We Now Know what Form of Bank Fraud at JPMorgan it Takes to Alarm President Obama

By William K. Black

President Obama called no emergency meeting when he learned that JPMorgan and 15 other of the world’s largest banks had rigged LIBOR for years – distorting the prices on over $300 trillion in transactions.  He called no emergency meeting when he learned that JPMorgan and over 20 other huge lenders fraudulently sold Fannie and Freddie hundreds of billions of dollars in toxic mortgages.  Same non-result when JPMorgan and a dozen huge banks rigged bids on the issuance of municipal debt to rip off hundreds of government entities.  Same non-result when the big banks filed hundreds of thousands of fraudulent affidavits in order to foreclose on homeowners illegally.  Same nothing when he learned that over 20 huge lenders made the Office of the Comptroller of the Currency’s (OCC) list as the “worst of the worst” lenders and that Attorney General Eric Holder refused to prosecute any of their senior bank officers who led the frauds.  Same nothing when he learned that our home mortgage lenders had created “an open invitation to fraud” through making millions of fraudulent liar’s loans.  Another big nothing when Obama learned that the same banks controlled by fraudulent officers had deliberately created a “Gresham’s” dynamic by blacklisting honest appraisers who refused to inflate appraisals.

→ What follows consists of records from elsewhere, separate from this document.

Definition rcfg : Node :=
  ConfigExamples.cfg3 <| Config.id := 1%N |> <| secret_key_bytes := [11%N] |>.
Definition rdummy : Context :=
  mkContext 0 0 0 ∅ 0%N net_new [] bs0 [] [] [] storage_new ∅ 0 [] [] 0 0 0
    GENESIS_BLOCK GENESIS_BLOCK 0 0 0 0 0 0 ∅ ∅ [] [] metrics_new [] ∅ ∅.
Definition rcx0 : Context := Eval vm_compute in default rdummy (reactor_start rcfg bs0).
Definition rb1 : Block :=
  let b := WireExamples.block 0 EMPTY_HASH 1 1 in mkBlock b (mkVote 0 (10%N :: block_hash b)).
Definition rv1 : UCRVote :=
  let v := mkUCRVote (get_hash rb1) 1 0 (mkVote 0 []) in
  mkUCRVote (get_hash rb1) 1 0 (mkVote 0 (10%N :: ucr_digest v)).
Definition rrs : list (raw input) :=
  [Frame (artemis_serialize_proto (MUCRVote rv1)); Frame [];
   Frame (artemis_serialize_proto (NewBlock rb1 (batch 1))); Poll; Local (Turn EvTick); Poll].


(** The vote comes first and waits in its buffer for the block it is for. *)
Example bytes_voted :
  match artemis_serve [] rrs rcx0 with
  | Done s cx => (length (taken s), length (unread s), round cx) = (2, 0, 2%N)
  | _ => False
  end.
Proof. vm_compute. reflexivity. Qed.
End artemis_example.
End WireExamples.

And then a huge nothing that has continued for his entire term when Obama learned that the banking regulatory agencies had stopped making criminal referrals so senior bankers were able to become wealthy by leading all these frauds with total impunity.  The sound of silence at the Department of Justice has grown ever more deafening throughout Obama’s term as it refuses to prosecute or even bring civil suits against any of the senior bankers that led the three most destructive fraud epidemics in history – epidemics that caused the financial crisis and cost our Nation over $21 trillion in lost GDP and over 10 million jobs.  (Both forms of loss are far worse in Europe.)  Obama’s silence was most cacophonous when he chose the most infamous failed financial supervisor in America, Timothy Geithner, to be his Treasury Secretary.  Geithner used that position to push successfully (i) the prosecutors not to prosecute his banker, (ii) Obama to use federal programs supposedly designed to help distressed homeowners to “foam the runways” and make the most fraudulent and wealthy criminals even wealthier, and (iii) ensure that the fraudulent bankers could resume their obscene bonuses (“earned” by leading the fraud epidemics that caused the global financial crisis and made them wealthy) within months of blowing up the world.

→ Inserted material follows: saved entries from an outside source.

(* ===== verification/Widths.v ===== *)
(** * Machine widths of the configurations

    The model keeps a `u16` or a `usize` as an [N].  Here every integer of a
    configuration is shown to stay within the width the source gives it, from
    the arguments genconfig parses (tools/genconfig/src/main.rs) to the
    configuration a node or a client starts with (examples/*/main.rs). *)

From stdpp Require Import pretty.
From S2P Require Import Prelude Crypto Types Text Config GenConfig Launch.

(** ** The declared types: config/src/node.rs, config/src/client.rs *)
Definition u16 (x : N) : Prop := (x < u16_size)%N.
Definition u64 (x : N) : Prop := (x < u64_size)%N.
(** `HashMap<u16, A>`. *)
Definition u16_keys {A} (m : gmap N A) : Prop := map_Forall (λ k _, u16 k) m.

Record node_typed (c : Node) : Prop := {
  nt_net_map : u16_keys (net_map c);
  nt_mempool_net_map : u16_keys (mempool_net_map c);
  nt_client_net_map : u16_keys (client_net_map c);
  nt_delta : u64 (delta c);
  nt_id : u16 (id c);
  nt_num_nodes : u64 (num_nodes c);
  nt_num_faults : u64 (num_faults c);
  nt_block_size : u64 (block_size c);
  nt_client_port : u16 (client_port c);
  nt_mempool_port : u16 (mempool_port c);
  nt_payload : u64 (payload_size c);
  nt_window : u64 (bench_emit_window_secs c);
  nt_metrics_node : u16 (bench_metrics_node c);
  nt_pk_map : u16_keys (pk_map c);
}.
Record client_typed (c : Client) : Prop := {
  ct_net_map : u16_keys (c_net_map c);
  ct_server_pk : u16_keys (c_server_pk c);
  ct_num_nodes : u64 (c_num_nodes c);
  ct_num_faults : u64 (c_num_faults c);
  ct_block_size : u64 (c_block_size c);
  ct_payload : u64 (c_payload c);
  ct_my_id : u16 (c_my_id c);
}.
Definition file_typed (f : File) : Prop :=
  match file_conf f with NodeFile c => node_typed c | ClientFile c => client_typed c end.

(** ** Arithmetic stays in range *)
Create HintDb widths.
Lemma as_u16_typed x : u16 (as_u16 x).
Proof. apply N.mod_lt. done. Qed.
Lemma wrap64_typed x : u64 (wrap64 x).
Proof. apply N.mod_lt. done. Qed.
Lemma parse_uint_typed size s n : (0 < size)%N → parse_uint size s = Some n → (n < size)%N.
Proof.
  intros Hs. assert (∀ s acc, (acc < size)%N → parse_digits size s acc = Some n → (n < size)%N) as Hd.
  { clear s. induction s as [|a s IH]; intros acc Ha; simpl; [by intros [= <-]|].
    destruct (to_digit 10 a) as [d|]; [|done].
    destruct (_ <? size)%N eqn:E; [|done]. apply IH. by apply N.ltb_lt. }
  unfold parse_uint. destruct s as [|a s]; [done|].
  destruct (is_char 43 a); [destruct s; [done|]|]; by apply Hd.
Qed.
Lemma parse_u16_typed s n : parse_u16 s = Some n → u16 n.
Proof. by apply parse_uint_typed. Qed.
Lemma parse_u64_typed s n : parse_u64 s = Some n → u64 n.
Proof. by apply parse_uint_typed. Qed.
Lemma u16_keys_insert {A} k (v : A) m : u16 k → u16_keys m → u16_keys (<[k := v]> m).
Proof. intros Hk Hm. by apply map_Forall_insert_2. Qed.
Lemma u16_keys_empty {A} : u16_keys (∅ : gmap N A).
Proof. apply map_Forall_empty. Qed.
Lemma u16_keys_fill {A} (f : N → option A) (l : list N) (m : gmap N A) :
  u16_keys m →
  u16_keys (foldl (λ m i, match f i with Some a => <[as_u16 i := a]> m | None => m end) m l).
Proof.
  revert m. induction l as [|i l IH]; intros m Hm; [done|]. simpl. apply IH.
  destruct (f i); [|done]. apply u16_keys_insert; [apply as_u16_typed|done].
Qed.
Lemma index_map_typed {A} n (f : N → A) : u16_keys (index_map n f).
Proof. apply (u16_keys_fill (λ i, Some (f i))), u16_keys_empty. Qed.
#[export] Hint Resolve as_u16_typed wrap64_typed parse_u16_typed parse_u64_typed index_map_typed
  u16_keys_empty : widths.

(** ** Results *)
Lemma bind_ok {E A B} (r : result E A) (f : A → result E B) b :
  r ≫= f = Ok b → ∃ a, r = Ok a ∧ f a = Ok b.
Proof. destruct r as [a|]; [|done]. by exists a. Qed.
Lemma expect_ok {A} why (o : option A) a : expect why o = Ok a → o = Some a.
Proof. by destruct o as [?|]; [intros [= ->]|]. Qed.
Lemma required_ok parse m name n : required parse m name = Ok n → ∃ v, parse v = Some n.
Proof. intros (v & _ & ?%expect_ok)%bind_ok. eauto. Qed.

(** One `let` of a parser. *)
Ltac step_ok H x Hx := apply bind_ok in H as (x & Hx & H).
Ltac typed := eauto with widths.

(** ** genconfig *)
Record args_typed (g : GenArgs) : Prop := {
  at_nodes : u64 (g_num_nodes g);
  at_faults : u64 (g_num_faults g);
  at_delay : u64 (g_delay g);
  at_blocksize : u64 (g_blocksize g);
  at_payload : u64 (g_payload g);
  at_clients : u16 (g_num_clients g);
}.

Section widths.
Context `{KeyTools}.

Lemma parse_args_typed m g : parse_args m = Ok g → args_typed g.
Proof.
  unfold parse_args. intros E.
  step_ok E n Hn. step_ok E fl Hf. step_ok E d Hd. step_ok E bp Hbp. step_ok E bs Hbs. step_ok E cb Hcb.
  cbv zeta in E. step_ok E t Ht. step_ok E p Hp. step_ok E cl Hcl. step_ok E mb Hmb. step_ok E nc Hnc.
  destruct (nc =? 0)%N; [done|]. injection E as <-.
  apply required_ok in Hn as [? Hn], Hd as [? Hd], Hbs as [? Hbs]. apply expect_ok in Hp, Hnc.
  split; simpl; [typed| |typed..].
  destruct (m !! "num_faults"); [apply expect_ok in Hf; typed|]. injection Hf as <-.
  pose proof (wrap64_typed (n + (u64_size - wrap64 1))). unfold u64, sub64 in *.
  eapply N.le_lt_trans; [|done]. apply N.Div0.div_le_upper_bound. lia.
Qed.

Lemma pk_map_typed g : u16_keys (pk_map_of g).
Proof.
  unfold pk_map_of. generalize (indices (g_num_nodes g)). intros l.
  assert (∀ m : gmap N bytes, u16_keys m → u16_keys (foldl (λ m i,
    match keys_of (g_algorithm g) i with Some (pk, _) => <[as_u16 i := pk]> m | None => m end) m l)) as Hl;
    [|apply Hl, u16_keys_empty].
  induction l as [|i l IH]; intros m Hm; [done|]. simpl. apply IH.
  destruct (keys_of _ _) as [[]|]; [|done]. apply u16_keys_insert; typed.
Qed.

Lemma gen_node_typed g root i cert : args_typed g → node_typed (gen_node g root i cert).
Proof.
  intros []. pose proof (pk_map_typed g). unfold gen_node, ip_map, mempool_ip_map, client_net, add16.
  destruct (keys_of _ _) as [[]|]; split; simpl; typed; done.
Qed.
Lemma gen_client_typed g root j cert : args_typed g → (j < g_num_clients g)%N →
  client_typed (gen_client g root j cert).
Proof.
  intros [] Hj. pose proof (pk_map_typed g). unfold gen_client, client_target_map.
  split; simpl; typed; try done. by eapply N.lt_trans.
Qed.

Lemma keeps_for_each_in {S A} (I : S → Prop) (xs : list A) body :
  (∀ x, x ∈ xs → keeps I (body x)) → keeps I (for_each xs body).
Proof.
  induction xs as [|x xs IH]; intros Hb; simpl; [apply keeps_ret|].
  apply keeps_bind; [apply Hb; constructor|]. intros _. apply IH. intros y Hy. apply Hb. by constructor.
Qed.
Lemma write_conf_typed g stem c :
  file_typed (mkFile "" JSON c) → keeps (Forall file_typed) (write_conf g stem c).
Proof.
  intros Hc. apply keeps_modify. intros fs Hfs. destruct (out_format _) as [[ft ext]|]; [|done].
  apply Forall_app. split; [done|]. by apply Forall_singleton.
Qed.
Lemma check_conf_keeps {E} I why (r : result E unit) : keeps I (check_conf why r).
Proof. destruct r; simpl; auto with keeps. Qed.

Lemma write_files_typed g nodes clients :
  Forall (λ ic, node_typed ic.2) nodes → Forall (λ jc, client_typed jc.2) clients →
  keeps (Forall file_typed) (write_files g nodes clients).
Proof.
  rw !Forall_forall. intros Hn Hc. unfold write_files, write_node, write_client.
  apply keeps_bind; [|intros _; apply keeps_bind; [|intros _]].
  - apply keeps_for_each_in. intros ic Hic. apply keeps_bind; [by apply write_conf_typed, Hn|].
    intros _. apply check_conf_keeps.
  - apply keeps_for_each_in. intros jc Hjc. apply keeps_bind; [by apply write_conf_typed, Hc|].
    intros _. apply check_conf_keeps.
  - destruct clients as [|c0 clients]; [by intros fs a fs' _|].
    intros fs a fs' Hfs E. refine (write_conf_typed _ _ _ _ fs a fs' Hfs E). apply Hc. constructor.
Qed.

Lemma certs_for_indices kind sans idxs ids : certs_for kind sans idxs = Some ids → ids.*1 = idxs.
Proof.
  unfold certs_for. revert ids. induction idxs as [|i idxs IH]; intros ids; simpl; [by intros [= <-]|].
  destruct (signed_cert _ _) as [c|]; [|done]. simpl. destruct (mapM _ _) as [cs|] eqn:E; [|done].
  simpl. intros [= <-]. simpl. f_equal. by apply IH.
Qed.

Lemma genconfig_typed m : keeps (Forall file_typed) (genconfig m).
Proof.
  intros fs a fs' Hfs. unfold genconfig. destruct (parse_args m) as [g|] eqn:Eg; [|done].
  apply parse_args_typed in Eg. destruct (root_cert) as [root|]; [simpl|by intros [= <- <-]].
  destruct (certs_for "node" _ _) as [ns|]; [simpl|by intros [= <- <-]].
  destruct (certs_for "client" _ _) as [cs|] eqn:Ec; [simpl|by intros [= <- <-]].
  apply certs_for_indices in Ec. revert Hfs. apply keeps_bind; [|intros; apply keeps_ret].
  apply write_files_typed; apply Forall_fmap, Forall_forall; intros [i c] Hi; simpl.
  - by apply gen_node_typed.
  - apply gen_client_typed; [done|]. apply elem_of_indices. rw -Ec. apply list_elem_of_fmap. by exists (i, c).
Qed.
End widths.

(** ** The binaries *)
Section binaries.
Context `{Host}.

Lemma node_update_typed idx ips c c' a :
  u16 idx → node_typed c → node_update_config idx ips c = Done a c' → node_typed c'.
Proof.
  revert idx c. induction ips as [|ip ips IH]; intros idx c Hi Hc; simpl; [by intros [= <- <-]|].
  unfold node_update_one. destruct (idx =? id c)%N; [destruct (parse_u16 _) as [port|]; [|done]|].
  - intros E. eapply IH; [| |exact E]; [typed|].
    destruct Hc; split; try done. by apply u16_keys_insert.
  - intros E. eapply IH; [| |exact E]; [typed|].
    destruct Hc; split; try done. by apply u16_keys_insert.
Qed.
Lemma client_update_typed idx ips c :
  u16 idx → client_typed c → client_typed (client_update_config idx ips c).
Proof.
  revert idx c. induction ips as [|ip ips IH]; intros idx c Hi Hc; simpl; [done|].
  apply IH; [typed|]. destruct Hc; split; try done. by apply u16_keys_insert.
Qed.

Lemma override_typed m name d n : u64 d → override m name d = Ok n → u64 n.
Proof.
  intros Hd. unfold override. destruct (m !! name); [intros ?%expect_ok; typed|]. by intros [= <-].
Qed.
Lemma load_reads {A} (read : FileType → string → option A) m p :
  load read m = Ok p → ∃ ft, read ft p.1 = Some p.2.
Proof.
  unfold load. intros E. step_ok E u Eu. step_ok E s Es. step_ok E ext Ee. step_ok E ft Ef. step_ok E c Ec.
  injection E as <-. apply expect_ok in Ec. eauto.
Qed.

Lemma node_setup_typed m s :
  (∀ ft path c, read_node ft path = Some c → node_typed c) → node_setup m = Ok s →
  node_typed (s_config s) ∧ u64 (s_sleep_time s).
Proof.
  intros Hr. unfold node_setup. intros E. step_ok E p Hp. destruct p as [conf_str c].
  apply load_reads in Hp as [ft Hp]. apply Hr in Hp. step_ok E d Hd. cbv zeta in E. step_ok E sl Hsl.
  step_ok E v Hv. step_ok E c' Hc'. step_ok E path Hpath. injection E as <-. simpl.
  apply override_typed in Hd; [|apply Hp]. apply override_typed in Hsl; [|apply wrap64_typed]. split; [|done].
  assert (node_typed (c <| delta := d |>)) as Hc by (destruct Hp; by split). revert Hc'. unfold apply_ips.
  destruct (m !! "ip"); [|by intros [= <-]]. intros E. step_ok E ips Hips.
  destruct (node_update_config _ _ _) as [a c1| |] eqn:Eu; [|done..]. injection E as <-.
  eapply node_update_typed; [|exact Hc|exact Eu]. done.
Qed.
Lemma client_setup_typed m c :
  (∀ ft path c, read_client ft path = Some c → client_typed c) → client_setup m = Ok c → client_typed c.
Proof.
  intros Hr. unfold client_setup. intros E. step_ok E p Hp. destruct p as [conf_str c0].
  apply load_reads in Hp as [ft Hp]. apply Hr in Hp. step_ok E v Hv.
  destruct (m !! "ip"); [|by injection E as <-]. step_ok E ips Hips. injection E as <-.
  by apply client_update_typed.
Qed.
End binaries.

(** Every integer of a configuration fits the type the source declares
    for it (`u16` ports, replicas and client ids, `u64` and `usize` the rest):
    in every file genconfig writes, whatever the command line, and, provided
    the files on the host do, in the configuration that a node's or a client's
    main arrives at after the overrides of its command line and of the `ip`
    file. *)
Theorem configurations_typed `{KeyTools} `{Host} (m : Args) :
  (∀ files files' r, Forall file_typed files → genconfig m files = Done r files' →
     Forall file_typed files') ∧
  ((∀ ft path c, read_node ft path = Some c → node_typed c) →
     ∀ s, node_setup m = Ok s → node_typed (s_config s) ∧ u64 (s_sleep_time s)) ∧
  ((∀ ft path c, read_client ft path = Some c → client_typed c) →
     ∀ c, client_setup m = Ok c → client_typed c).
Proof.
  split; [|split].
  - intros files files' r Hf E. by eapply genconfig_typed.
  - intros Hr s. by apply node_setup_typed.
  - intros Hr c. by apply client_setup_typed.
Qed.

Module WidthsExamples.
Import Toy ToyFormat GenExamples LaunchExamples.

Lemma typed_disk : Forall file_typed disk.
Proof.
  unfold disk. destruct (genconfig cmd []) as [r files| |] eqn:E; [|constructor..].
  by eapply (genconfig_typed cmd).
Qed.
Lemma find_file_elem files ft path c : find_file files ft path = Some c → ∃ f, f ∈ files ∧ file_conf f = c.
Proof.
  unfold find_file. destruct (list_find _ _) as [[i f]|] eqn:E; [|done]. intros [= <-].
  apply list_find_Some in E as (Hi & _). exists f. split; [by eapply list_elem_of_lookup_2|done].
Qed.

(** A node of the example cluster with an `ip` file, and a client. *)
Lemma configurations_typed_witness :
  Forall file_typed disk ∧
  ∃ s, node_setup (<["ip" := "ips"]> {["config" := "tc/nodes-1.json"]}) = Ok s ∧ node_typed (s_config s).
Proof.
  split.
  - destruct (configurations_typed cmd) as [Hg _]. apply (Hg [] disk (Some tt)); [constructor|].
    vm_compute. reflexivity.
  - destruct (configurations_typed (<["ip" := "ips"]> {["config" := "tc/nodes-1.json"]})) as (_ & Hn & _).
    eexists. split; [vm_compute; reflexivity|]. apply Hn; [|vm_compute; reflexivity].
    intros ft path c. cbn [read_node disk_host]. destruct (find_file disk ft path) as [f|] eqn:E; [|done].
    simpl. destruct f as [c'|c']; [intros [= <-]|done]. apply find_file_elem in E as (f & Hf & Ef).
    pose proof typed_disk as Ht. rw Forall_forall in Ht. specialize (Ht f Hf). unfold file_typed in Ht.
    rw Ef in Ht. exact Ht.
Defined.
End WidthsExamples.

But now we know from a New York Times article what criminal events at JPMorgan are capable of rousing Obama from nearly six years of hibernation and torpor when it comes to massive bank frauds.  When Obama became afraid that JPMorgan’s defective cyber security had been exploited by a hacker he immediately began meeting with his national security advisors fearing that Russian President Putin might be behind the attacks.  So, all we have to do to get Obama to restore the rule of law for elite banksters is to convince Obama that they are Putin’s secret agents working for the FSB (the rebranded KGB).  Obama will be meeting with his national security team within minutes and fighting the banksters will become a priority.  Obama has been willing to impose sanctions on Russian banks controlled by Putin’s allies.  So, repeat after me, Jamie Dimon is an FSB agent secretly working for Putin.